In terms of immediate and near-term skills development, preschool programs are associated with many specific beneficial outcomes. Preschool education tends to “increase children’s intellectual abilities, positive social behaviors, school commitment, and their likelihood of graduating from high school” (Melhuish, 2021). Students who participate in early childhood education programs are also less likely to have to repeat grades in primary and secondary school and pose a lower risk of engaging in antisocial behaviors during their adolescence. Notably, researchers have documented these benefits in countries across the income spectrum, and experts have also strongly associated these positive outcomes with programs that share two critical core features. These features include a curriculum specifically oriented toward “supporting and strengthening children’s learning and development,” along with a “positive classroom environment that increases children’s extrinsic motivation to learn” (Melhuish, 2021). With respect to curricula, researchers have also found that preschools that design their own expert-led programs “tend to provide better outcomes as they integrate different types of approaches and take into account children’s emerging aptitudes” (Melhuish, 2021).
At the same time, researchers continue to grapple with the question of how to ensure that the developmental advantages they gain through preschool programs follow them throughout their educational journeys. One such issue relates to what observers frequently refer to as pre-kindergarten (pre-K) fadeout, which results in the early gains made via preschool education waning as a child proceeds through elementary school. Observers believe that the closer integration of preschool and primary school, particularly through third grade, can help lessen the impact of pre-K fadeout or even prevent it.
Educators have also devised preschool programs specifically designed for children with disabilities. These programs are typically available to preschool-aged children with disabilities at no cost through their local public-school networks, in keeping with Parts B and C of the Individuals with Disabilities Education Act (IDEA), which was passed in 1990 as a reauthorization of the Education for All Handicapped Children Act (EHA).
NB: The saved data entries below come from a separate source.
Lemma settle_exactly_once_witness :
  exists db' r (s : Commons_sys),
    Settle quiet_env emptyDB 7 3 ResourceDownload 10 1 4 ReasonDownload "t" = (db', Ok r) /\
    db_ledger s.1 <> db_ledger db' /\
    (exists b, acc_Balance <$> db_accounts s.1 !! 7 = Some b /\
      (Settle quiet_env s.1 7 3 ResourceDownload 99 1 50 ReasonDownload "t"
         = (s.1, Ok (mkSettleResult "t" b b 50 true)) \/
       exists st, env_fails quiet_env st = true /\
         Settle quiet_env s.1 7 3 ResourceDownload 99 1 50 ReasonDownload "t" = (s.1, Err st))).
Proof.
  destruct (Settle quiet_env emptyDB 7 3 ResourceDownload 10 1 4 ReasonDownload "t")
    as [db' [r|e]] eqn:E; [|vm_compute in E; discriminate E].
  destruct (settle_upload quiet_env db' DefaultPriceTable (sample_stats (2 ^ 30) 0))
    as [[db2 r2]|] eqn:E2; [|vm_compute in E; injection E as <- _; vm_compute in E2; discriminate E2].
  eexists db', r, (db2, _). split; [done|]. split.
  2: { eapply (settle_exactly_once quiet_env emptyDB 7 3 ResourceDownload 10 1 4 ReasonDownload "t"
               db' r true []); [done|exact E|].
       apply rtc_once. by eapply step_upload. }
  vm_compute in E. injection E as <- _. vm_compute in E2. injection E2 as <- _. vm_compute. discriminate.
Defined.

(** [C10] Atomicity and append-only ledger, on every branch of [Settle].  A
    failed settlement leaves the whole database as it was, and the error is
    the statement that failed.  A repeated one adds nothing to the ledger and
    to the budgets.  A fresh one appends exactly one entry, whose balances
    match the account, and touches no other account. *)
Theorem settle_atomic env db acct tor rt q p c reason txn :
  match Settle env db acct tor rt q p c reason txn with
  | (db', Err st) => db' = db /\ env_fails env st = true
  | (db', Ok r) =>
      (if sr_WasIdempotent r
       then db_ledger db' = db_ledger db /\ db_budgets db' = db_budgets db /\
            sr_BalanceAfter r = sr_BalanceBefore r
       else exists e, db_ledger db' = (db_ledger db ++ [e])%list /\
            le_TxnID e = sr_TxnID r /\ le_AccountID e = acct /\ le_Charge e = c /\
            le_BalanceAfter e = i64 (le_BalanceBefore e - c) /\
            le_BalanceAfter e = sr_BalanceAfter r) /\
      acc_Balance <$> db_accounts db' !! acct = Some (sr_BalanceAfter r) /\
      (forall u, u <> acct -> db_accounts db' !! u = db_accounts db !! u)
  end.
Proof.
  destruct (opened_lookup env db acct) as (a & Ha & Hb).
  destruct (Settle_cases env db acct tor rt q p c reason txn)
    as [(st & Hst & ->)|[[_ ->]|[_ ->]]]; [done| |]; simpl; split.
  - rewrite opened_ledger. split; [done|]. split; [|done].
    unfold opened. by destruct (db_accounts db !! acct).
  - rewrite Ha. split; [by rewrite <- Hb|]. intros u Hu. by apply opened_other.
  - by eexists.
  - rewrite lookup_alter_eq, Ha. split; [done|]. intros u Hu.
    rewrite lookup_alter_ne by done. by apply opened_other.
Qed.

(** The settlement key.  Two announces share a transaction id exactly
    when they have the same user, torrent, direction and whole second: the
    key is unambiguous, and the nanoseconds below the second do not count. *)
Theorem announceTxnID_iff u t n d u' t' n' d' :
  announceTxnID u t n d = announceTxnID u' t' n' d' <->
  u = u' /\ t = t' /\ Z.quot n Second = Z.quot n' Second /\ d = d'.
Proof.
  split; [|by intros (-> & -> & E & ->); unfold announceTxnID; rewrite E].
  unfold announceTxnID. intros E.
  apply append_inj_l in E.
  apply sep_inj in E as [Eu E]; [|apply dec_no_colon..].
  apply sep_inj in E as [Et E]; [|apply dec_no_colon..].
  apply sep_inj in E as [En E]; [|apply dec_no_colon..].
  apply dec_inj in Eu, Et, En. done.
Qed.

(** A settlement whose own statements succeed pays for the first
    download of a second only: after one, any later announce of the same
    user on the same torrent within that second, whatever it reports as
    downloaded, leaves the database unchanged and reports success. *)
Theorem same_second_download_free eu ed db pt stats db' c eu' ed' pt' p' stats' :
  0 < st_EffectiveDownloaded stats ->
  ChargeForDownload pt (st_EffectiveDownloaded stats) (st_Seeders stats) (st_Leechers stats)
    = Some c -> 0 < c ->
  SettleAnnounce eu ed db pt stats = Some (db', Ok tt) ->
  st_UserID stats' = st_UserID stats -> st_TorrentID stats' = st_TorrentID stats ->
  Z.quot (UnixNano (st_Timestamp stats')) Second = Z.quot (UnixNano (st_Timestamp stats)) Second ->
  st_EffectiveUploaded stats' <= 0 ->
  (forall st, env_fails ed' st = false) ->
  EffectiveForDownload pt' (st_Seeders stats') (st_Leechers stats') = Some p' ->
  SettleAnnounce eu' ed' db' pt' stats' = Some (db', Ok tt).
Proof.
  intros Hd Hc Hc0 E Hu Ht Hs Hup Hok Hp'.
  set (key := announceTxnID (st_UserID stats) (st_TorrentID stats)
                (UnixNano (st_Timestamp stats)) "dl").
  assert (key <> "") as Hkey by done.
  (* the first announce recorded its download under [key] *)
  unfold SettleAnnounce in E. apply bind_Some in E as ([d1 [?|?]] & _ & E); [|done].
  unfold settle_download in E. rewrite (proj2 (Z.ltb_lt 0 _) Hd), Hc in E. simpl in E.
  rewrite (proj2 (Z.ltb_lt 0 _) Hc0) in E. apply bind_Some in E as (p & _ & E).
  destruct (Settle ed d1 _ _ _ _ _ _ _ _) as [d2 [sr|?]] eqn:HS; simplify_eq. clear Hc.
  (* the second one finds it *)
  unfold SettleAnnounce, settle_upload.
  rewrite (proj2 (Z.ltb_ge 0 (st_EffectiveUploaded stats'))) by lia. simpl.
  unfold settle_download.
  destruct (Z.ltb_spec 0 (st_EffectiveDownloaded stats')) as [Hd'|]; [|done].
  unfold ChargeForDownload.
  rewrite (proj2 (Z.leb_gt (st_EffectiveDownloaded stats') 0)) by lia.
  rewrite Hp'. simpl.
  destruct (MulFrac _ _ _) as [c'|] eqn:Hm; [simpl|by unfold MulFrac in Hm; destruct (_ || _)].
  destruct (0 <? c'); [|done]. f_equal.
  assert (announceTxnID (st_UserID stats') (st_TorrentID stats')
            (UnixNano (st_Timestamp stats')) "dl" = key) as ->.
  { unfold key, announceTxnID. by rewrite Hu, Ht, Hs. }
  rewrite Hu.
  destruct (Settle_again ed d1 _ _ _ _ _ _ _ key db' sr ed'
    (st_TorrentID stats') ResourceDownload (st_EffectiveDownloaded stats') p' c' ReasonDownload
    Hkey HS Hok) as (b & _ & ->). done.
Qed.

Lemma same_second_download_free_witness :
  SettleAnnounce quiet_env quiet_env sample_db DefaultPriceTable (sample_stats 0 (2 ^ 34))
  = Some (sample_db, Ok tt).
Proof.
  eapply (same_second_download_free quiet_env quiet_env emptyDB DefaultPriceTable
            (sample_stats (2 ^ 30) (2 ^ 28)) sample_db);
    try (intros; vm_compute; reflexivity); vm_compute; congruence.
Defined.

(** ** Budgets *)

(** Global budgets are never consumed.  Settling announces, whatever
    they charge, leaves the budgets that cap a user over all torrents
    (torrent id NULL) exactly as they were. *)
Theorem global_budget_never_consumed eu ed db pt stats db' r :
  SettleAnnounce eu ed db pt stats = Some (db', r) ->
  filter (fun b => bud_TorrentID b = None) (db_budgets db') =
  filter (fun b => bud_TorrentID b = None) (db_budgets db).
Proof.
  apply (SettleAnnounce_preserves (fun d =>
    filter (fun b => bud_TorrentID b = None) (db_budgets d) =
    filter (fun b => bud_TorrentID b = None) (db_budgets db))); [|done].
  intros env d u t rt q p c reason txn Hd.
  destruct (Settle_cases env d u t rt q p c reason txn)
    as [(st & _ & ->)|[[_ ->]|[_ ->]]]; simpl; [done| |].
  - unfold opened. by destruct (db_accounts d !! u).
  - destruct (_ && _); [|done]. rewrite <- Hd. clear Hd.
    induction (db_budgets d) as [|b bs IH]; [done|]. rewrite fmap_cons, !filter_cons, IH.
    unfold consume_budget. destruct (_ && _ && _) eqn:Hb; [|done]. simpl.
    apply andb_true_iff in Hb as [[_ Hb%bool_decide_eq_true]%andb_true_iff _].
    by rewrite Hb.
Qed.

Definition capped_db : DB :=
  (SetUserBudget false false (SetUserBudget false false emptyDB 7 3 1).1 7 0 1).1.

Lemma global_budget_never_consumed_witness :
  exists db',
    SettleAnnounce quiet_env quiet_env capped_db DefaultPriceTable (sample_stats 0 (2 ^ 30))
    = Some (db', Ok tt) /\
    filter (fun b => bud_TorrentID b = None) (db_budgets db') =
    filter (fun b => bud_TorrentID b = None) (db_budgets capped_db).
Proof.
  eexists. split; [vm_compute; reflexivity|].
  eapply (global_budget_never_consumed quiet_env quiet_env capped_db DefaultPriceTable
            (sample_stats 0 (2 ^ 30))).
  vm_compute. reflexivity.
Defined.

(** A charge that does not fit is paid but not recorded.  When every
    budget of the user on the torrent has less room than the charge, the
    settlement still deducts the charge from the balance and leaves all
    budgets as they were, so the remaining budget never reaches zero. *)
Theorem over_budget_charge_unrecorded env db acct tor rt q p c reason txn a :
  (forall st, env_fails env st = false) ->
  txn <> "" -> txn_known txn (db_ledger db) = false ->
  db_accounts db !! acct = Some a ->
  Forall (fun b => bud_UserID b = acct -> bud_TorrentID b = Some tor ->
                   bud_MaxCredits b - bud_Consumed b < c) (db_budgets db) ->
  exists db',
    Settle env db acct tor rt q p c reason txn
    = (db', Ok (mkSettleResult txn (acc_Balance a) (i64 (acc_Balance a - c)) c false)) /\
    db_budgets db' = db_budgets db /\
    acc_Balance <$> db_accounts db' !! acct = Some (i64 (acc_Balance a - c)).
Proof.
  intros Hok Htxn Hf Ha Hb.
  assert (txn_key env txn = txn) as Hk.
  { unfold txn_key. by destruct (String.eqb_spec txn ""). }
  destruct (Settle_cases env db acct tor rt q p c reason txn)
    as [(st & Hst & _)|[[Hkn _]|[_ E]]]; rewrite ?Hk in *; [by rewrite Hok in Hst|congruence|].
  rewrite E. unfold posted, opened. rewrite Ha. simpl. eexists. split; [done|].
  split; [|simpl; by rewrite lookup_alter_eq, Ha]. simpl. destruct (_ && _); [|done].
  induction Hb as [|b bs Hib _ IH]; [done|]. rewrite fmap_cons, IH. f_equal.
  unfold consume_budget.
  destruct (_ && _ && _) eqn:Hx; [|done]. exfalso.
  apply andb_true_iff in Hx as [[Hu%Z.eqb_eq Ht%bool_decide_eq_true]%andb_true_iff Hc%Z.leb_le].
  specialize (Hib Hu Ht). lia.
Qed.

Lemma over_budget_charge_unrecorded_witness :
  exists db a db',
    CheckBudgetAvailable false 0 db 7 3 = Ok (FromCC 1) /\
    Settle quiet_env db 7 3 ResourceDownload 1 1 (FromCC 900) ReasonDownload "t"
    = (db', Ok (mkSettleResult "t" (acc_Balance a) (i64 (acc_Balance a - FromCC 900))
                  (FromCC 900) false)) /\
    db_budgets db' = db_budgets db.
Proof.
  set (db := (SetUserBudget false false
                (SetUserPriority false false 5 emptyDB 7 P2Standard).1 7 3 1).1).
  exists db, (mkAccount 7 DefaultStartingBalance 0 0 ReputationDefault P2Standard 5 5).
  destruct (over_budget_charge_unrecorded quiet_env db 7 3 ResourceDownload 1 1 (FromCC 900)
    ReasonDownload "t" (mkAccount 7 DefaultStartingBalance 0 0 ReputationDefault P2Standard 5 5))
    as (db' & E & Hb & _); try done.
  - constructor; [|constructor]. intros _ _. vm_compute. reflexivity.
  - exists db'. split; [vm_compute; reflexivity|]. done.
Defined.

(** Setting a cap.  When both statements succeed, the user's budget on
    that torrent afterwards is the new cap, or the global one when that is
    tighter.  When the insertion fails after the deletion, the old cap is
    gone: with no other budget the user is unlimited. *)
Theorem SetUserBudget_effect db user tor cap now :
  0 < tor -> 0 <= cap < 2 ^ 43 ->
  Forall (fun b => bud_UserID b = user -> bud_TorrentID b = Some tor) (db_budgets db) ->
  (exists db', SetUserBudget false false db user tor cap = (db', Ok tt) /\
     CheckBudgetAvailable false now db' user tor = Ok (cap * CreditScale)) /\
  (exists db', SetUserBudget false true db user tor cap = (db', Err AdminDBError) /\
     CheckBudgetAvailable false now db' user tor = Ok MaxCredit).
Proof.
  intros Ht Hcap Hall. unfold SetUserBudget.
  assert (filter (fun b => budget_applies user tor now b = true)
           (filter (fun b => negb (same_scope user tor b)) (db_budgets db)) = []) as Hnone.
  { induction Hall as [|b bs Hb _ IH]; [done|]. rewrite filter_cons.
    destruct (decide (negb (same_scope user tor b))) as [Hs|Hs]; [|done].
    rewrite filter_cons, IH. destruct (decide (_ = true)) as [Ha|]; [|done]. exfalso.
    unfold budget_applies in Ha. rewrite !andb_true_iff, Z.eqb_eq in Ha.
    destruct Ha as [[Hu _] _]. unfold same_scope, nullableUint32 in Hs.
    rewrite (proj2 (Z.eqb_neq tor 0)), (Hb Hu), Hu, Z.eqb_refl, bool_decide_true in Hs by (done || lia).
    done. }
  split; eexists; (split; [reflexivity|]); unfold CheckBudgetAvailable; simpl.
  - rewrite filter_app, Hnone. simpl. rewrite filter_cons, filter_nil.
    unfold nullableUint32. rewrite (proj2 (Z.eqb_neq tor 0)) by lia.
    unfold budget_applies. simpl. rewrite !Z.eqb_refl. simpl.
    unfold Raw, FromCC. rewrite i64_id by (unfold CreditScale; range). rewrite Z.sub_0_r.
    unfold CreditScale in *. destruct (Z.ltb_spec (cap * 1000000) 0); [lia|done].
  - by rewrite Hnone.
Qed.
Children with disabilities can access specialized, publicly funded preschool education programs as they transition out of early medical interventions or at the discretion of state governments. As with preschool education programs for nondisabled children, private providers also offer custom-developed early childhood education services for children with disabilities.
Recognizing the need to address disparities among various racial and socioeconomic groups regarding preschool education accessibility and quality, the United States Department of Education’s Administration for Children and Families issued a set of four recommendations in June 2022. The new recommendations were designed to “ensure that all young children and their caregivers have access to high-quality resources that equitably support social-emotional development and mental health.” The recommendations seek to integrate evidence-based social-emotional development practices, build a larger and better-equipped national network of early childhood educators, secure increased funding and reduce obstacles to program access, and draw on data to build toward equity-oriented program implementation strategies and learning outcomes. Furthermore, leaders at the state and federal level increasingly pushed for universal preschool in the US in the 2020s.
Viewpoints
Education experts categorize the many pedagogical approaches to preschool education in various ways. One layperson-friendly classification model divides educational philosophies into five main families: play-based, theme-based, activity-based, inquiry-based, and emergent curriculum approaches. Each of these approaches emphasizes different learning strategies, and preschool education curricula can integrate multiple styles into their programs.
Play-based approaches can involve purposeful, facilitated, guided or free-play and are spontaneous, free-to-fail, enjoyable, challenging, intrinsically motivated, engaging, imaginative, and sociable. They create strong associations between enjoyment and learning and help children build empathy by sharing their preferred playthings with others.
Theme-based learning integrates all aspects of the educational curriculum with a common theme, such as nature or ecology. With "theme-based approaches, the learning is facilitated among students, when [students] have their own ways of learning the concepts" (Kapur, 2019). It allows students to build complex and multifaceted understandings of the subject matter associated with the theme while simultaneously developing a broad range of intellectual skills.
In activity-based approaches, teachers initiate learning through structured instructional sessions that typically focus on a single skill or subject area, such as learning the alphabet, counting numbers, creating artwork, or playing a rules-based game. Experts widely recognized activity-based approaches as being crucial for student learning.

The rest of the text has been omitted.